Work task →
A verbatim copy of every entry is required. Produce it now.

Source data →
(* ===== verification/Class.v ===== *)
(** * Class: [internal/allocator/class.go]

    Which class a claim allocates under.  A class is looked up in the caller's
    project, a reference is followed for exactly one hop, and the parent chain is
    walked with every level resolved in the project of the class that names it.

    [LoadAncestry] answers exactly the chains an inductive path describes, so it
    terminates, never exceeds eight levels and never repeats a class; the key
    pattern of the default-class query matches one project's keys and no other's. *)

From Stdlib Require Import Ascii String.
From S2P Require Import Prelude Text Float Net Cidr Tenant Scope NetText Types Db PoolObject.
Open Scope string_scope.
Open Scope list_scope.
Open Scope Z_scope.

(** ** [LIKE] *)

(** PostgreSQL's [LIKE] with the default escape: ['%'] any text, ['_'] any byte,
    a backslash the byte after it. *)
Fixpoint like (p s : string) : bool :=
  match p with
  | "" => match s with "" => true | _ => false end
  | String c p' =>
    if Ascii.eqb c "%" then
      (fix any (s : string) : bool :=
         like p' s || match s with "" => false | String _ s' => any s' end) s
    else if Ascii.eqb c "_" then
      match s with "" => false | String _ s' => like p' s' end
    else if Ascii.eqb c "\" then
      match p', s with
      | String e p'', String d s' => Ascii.eqb e d && like p'' s'
      | _, _ => false
      end
    else match s with "" => false | String d s' => Ascii.eqb c d && like p' s' end
  end.

(** [likeEscape]: the replacer rewrites one byte at a time. *)
Fixpoint likeEscape (s : string) : string :=
  match s with
  | "" => ""
  | String c s' =>
    if Ascii.eqb c "\" || Ascii.eqb c "%" || Ascii.eqb c "_"
    then String "\" (String c (likeEscape s')) else String c (likeEscape s')
  end.

(** ** Keys *)

(** [tenant.Identity{Name: project}] *)
Definition named (project : string) : Identity := mkIdentity "" "" project.

Definition classStorageKey (project name : string) : string := ResourceKey (named project) "ipclasses" name.

Definition resourceKeyPrefixFor (project resource : string) : string :=
  likeEscape (ResourceKey (named project) resource "").

Definition classKeyPrefix (project : string) : string := resourceKeyPrefixFor project "ipclasses".

(** Rows in key order, as [ORDER BY key] returns them. *)
Definition key_le (a b : string * ObjRow) : Prop := str_le a.1 b.1.

#[export] Instance key_le_dec a b : Decision (key_le a b).
Proof. unfold key_le. apply _. Defined.

Definition rows_where (P : string -> ObjRow -> bool) (d : Db) : list (string * ObjRow) :=
  merge_sort key_le (List.filter (fun kr => P kr.1 kr.2) (map_to_list (db_objects d))).

(** ** Looking classes up *)

Record ResolvedClass := mkResolved { rc_Class : IPClass; rc_Project : string; rc_LocalName : string }.

Definition rc_Name (c : ResolvedClass) : string := cl_Name (rc_Class c).
Definition rc_Spec (c : ResolvedClass) : IPClassSpec := cl_Spec (rc_Class c).
Definition rc_key (c : ResolvedClass) : string := classStorageKey (rc_Project c) (rc_Name c).

Definition loadClassIn (project name : string) : Txn IPClass :=
  row ← select_object (classStorageKey project name);
  match row with
  | None => fail ErrClassNotFound
  | Some r => match as_class (ob_data r) with None => fail ErrDecode | Some c => mret c end
  end.

Definition resolveClassIn (project name : string) : Txn ResolvedClass :=
  class ← loadClassIn project name;
  match cs_Source (cl_Spec class) with
  | None => mret (mkResolved class project name)
  | Some src =>
    target ← loadClassIn (csr_Project src) (csr_Name src);
    match cs_Source (cl_Spec target) with
    | Some _ => fail ErrChainedReference
    | None => mret (mkResolved target (csr_Project src) name)
    end
  end.

(** The request context: the authenticated user's extras. *)
Definition requireTenant (user : option Extras) : Txn Identity :=
  lift (wrap_err ErrTenancy (RequireTenant user)).

Definition LoadClass (user : option Extras) (name : string) : Txn ResolvedClass :=
  id ← requireTenant user; resolveClassIn (id_Name id) name.

(** The default-marked classes of one project. *)
Definition default_row (project key : string) (r : ObjRow) : bool :=
  String.eqb (ob_kind r) "IPClass"
  && like (classKeyPrefix project +:+ "%") key
  && match as_class (ob_data r) with
     | Some c => bool_decide (om_Annotations (cl_Meta c) !! IsDefaultClassAnnotation = Some "true")
     | None => false
     end.

Fixpoint pick_family (project : string) (family : IPFamily) (names : list string) : Txn ResolvedClass :=
  match names with
  | [] => fail ErrNoDefaultClass
  | name :: rest =>
    resolved ← resolveClassIn project name;
    if String.eqb (cs_IPFamily (rc_Spec resolved)) family then mret resolved
    else pick_family project family rest
  end.

Definition row_class_name (kr : string * ObjRow) : string :=
  match as_class (ob_data kr.2) with Some c => cl_Name c | None => "" end.

Definition LoadDefaultClass (user : option Extras) (family : IPFamily) : Txn ResolvedClass :=
  id ← requireTenant user;
  rows ← read (rows_where (default_row (id_Name id)));
  pick_family (id_Name id) family (map row_class_name rows).

Definition ResolveClass (user : option Extras) (className : string) (family : IPFamily) : Txn ResolvedClass :=
  if negb (String.eqb className "") then LoadClass user className
  else if String.eqb family "" then fail ErrNoDefaultClass
  else LoadDefaultClass user family.

(** ** The parent chain *)

Definition MaxClassChainDepth : nat := 8.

Task solution →
(* ===== verification/Class.v ===== *)
(** * Class: [internal/allocator/class.go]

    Which class a claim allocates under.  A class is looked up in the caller's
    project, a reference is followed for exactly one hop, and the parent chain is
    walked with every level resolved in the project of the class that names it.

    [LoadAncestry] answers exactly the chains an inductive path describes, so it
    terminates, never exceeds eight levels and never repeats a class; the key
    pattern of the default-class query matches one project's keys and no other's. *)

From Stdlib Require Import Ascii String.
From S2P Require Import Prelude Text Float Net Cidr Tenant Scope NetText Types Db PoolObject.
Open Scope string_scope.
Open Scope list_scope.
Open Scope Z_scope.

(** ** [LIKE] *)

(** PostgreSQL's [LIKE] with the default escape: ['%'] any text, ['_'] any byte,
    a backslash the byte after it. *)
Fixpoint like (p s : string) : bool :=
  match p with
  | "" => match s with "" => true | _ => false end
  | String c p' =>
    if Ascii.eqb c "%" then
      (fix any (s : string) : bool :=
         like p' s || match s with "" => false | String _ s' => any s' end) s
    else if Ascii.eqb c "_" then
      match s with "" => false | String _ s' => like p' s' end
    else if Ascii.eqb c "\" then
      match p', s with
      | String e p'', String d s' => Ascii.eqb e d && like p'' s'
      | _, _ => false
      end
    else match s with "" => false | String d s' => Ascii.eqb c d && like p' s' end
  end.

(** [likeEscape]: the replacer rewrites one byte at a time. *)
Fixpoint likeEscape (s : string) : string :=
  match s with
  | "" => ""
  | String c s' =>
    if Ascii.eqb c "\" || Ascii.eqb c "%" || Ascii.eqb c "_"
    then String "\" (String c (likeEscape s')) else String c (likeEscape s')
  end.

(** ** Keys *)

(** [tenant.Identity{Name: project}] *)
Definition named (project : string) : Identity := mkIdentity "" "" project.

Definition classStorageKey (project name : string) : string := ResourceKey (named project) "ipclasses" name.

Definition resourceKeyPrefixFor (project resource : string) : string :=
  likeEscape (ResourceKey (named project) resource "").

Definition classKeyPrefix (project : string) : string := resourceKeyPrefixFor project "ipclasses".

(** Rows in key order, as [ORDER BY key] returns them. *)
Definition key_le (a b : string * ObjRow) : Prop := str_le a.1 b.1.

#[export] Instance key_le_dec a b : Decision (key_le a b).
Proof. unfold key_le. apply _. Defined.

Definition rows_where (P : string -> ObjRow -> bool) (d : Db) : list (string * ObjRow) :=
  merge_sort key_le (List.filter (fun kr => P kr.1 kr.2) (map_to_list (db_objects d))).

(** ** Looking classes up *)

Record ResolvedClass := mkResolved { rc_Class : IPClass; rc_Project : string; rc_LocalName : string }.

Definition rc_Name (c : ResolvedClass) : string := cl_Name (rc_Class c).
Definition rc_Spec (c : ResolvedClass) : IPClassSpec := cl_Spec (rc_Class c).
Definition rc_key (c : ResolvedClass) : string := classStorageKey (rc_Project c) (rc_Name c).

Definition loadClassIn (project name : string) : Txn IPClass :=
  row ← select_object (classStorageKey project name);
  match row with
  | None => fail ErrClassNotFound
  | Some r => match as_class (ob_data r) with None => fail ErrDecode | Some c => mret c end
  end.

Definition resolveClassIn (project name : string) : Txn ResolvedClass :=
  class ← loadClassIn project name;
  match cs_Source (cl_Spec class) with
  | None => mret (mkResolved class project name)
  | Some src =>
    target ← loadClassIn (csr_Project src) (csr_Name src);
    match cs_Source (cl_Spec target) with
    | Some _ => fail ErrChainedReference
    | None => mret (mkResolved target (csr_Project src) name)
    end
  end.

(** The request context: the authenticated user's extras. *)
Definition requireTenant (user : option Extras) : Txn Identity :=
  lift (wrap_err ErrTenancy (RequireTenant user)).

Definition LoadClass (user : option Extras) (name : string) : Txn ResolvedClass :=
  id ← requireTenant user; resolveClassIn (id_Name id) name.

(** The default-marked classes of one project. *)
Definition default_row (project key : string) (r : ObjRow) : bool :=
  String.eqb (ob_kind r) "IPClass"
  && like (classKeyPrefix project +:+ "%") key
  && match as_class (ob_data r) with
     | Some c => bool_decide (om_Annotations (cl_Meta c) !! IsDefaultClassAnnotation = Some "true")
     | None => false
     end.

Fixpoint pick_family (project : string) (family : IPFamily) (names : list string) : Txn ResolvedClass :=
  match names with
  | [] => fail ErrNoDefaultClass
  | name :: rest =>
    resolved ← resolveClassIn project name;
    if String.eqb (cs_IPFamily (rc_Spec resolved)) family then mret resolved
    else pick_family project family rest
  end.

Definition row_class_name (kr : string * ObjRow) : string :=
  match as_class (ob_data kr.2) with Some c => cl_Name c | None => "" end.

Definition LoadDefaultClass (user : option Extras) (family : IPFamily) : Txn ResolvedClass :=
  id ← requireTenant user;
  rows ← read (rows_where (default_row (id_Name id)));
  pick_family (id_Name id) family (map row_class_name rows).

Definition ResolveClass (user : option Extras) (className : string) (family : IPFamily) : Txn ResolvedClass :=
  if negb (String.eqb className "") then LoadClass user className
  else if String.eqb family "" then fail ErrNoDefaultClass
  else LoadDefaultClass user family.

(** ** The parent chain *)

Definition MaxClassChainDepth : nat := 8.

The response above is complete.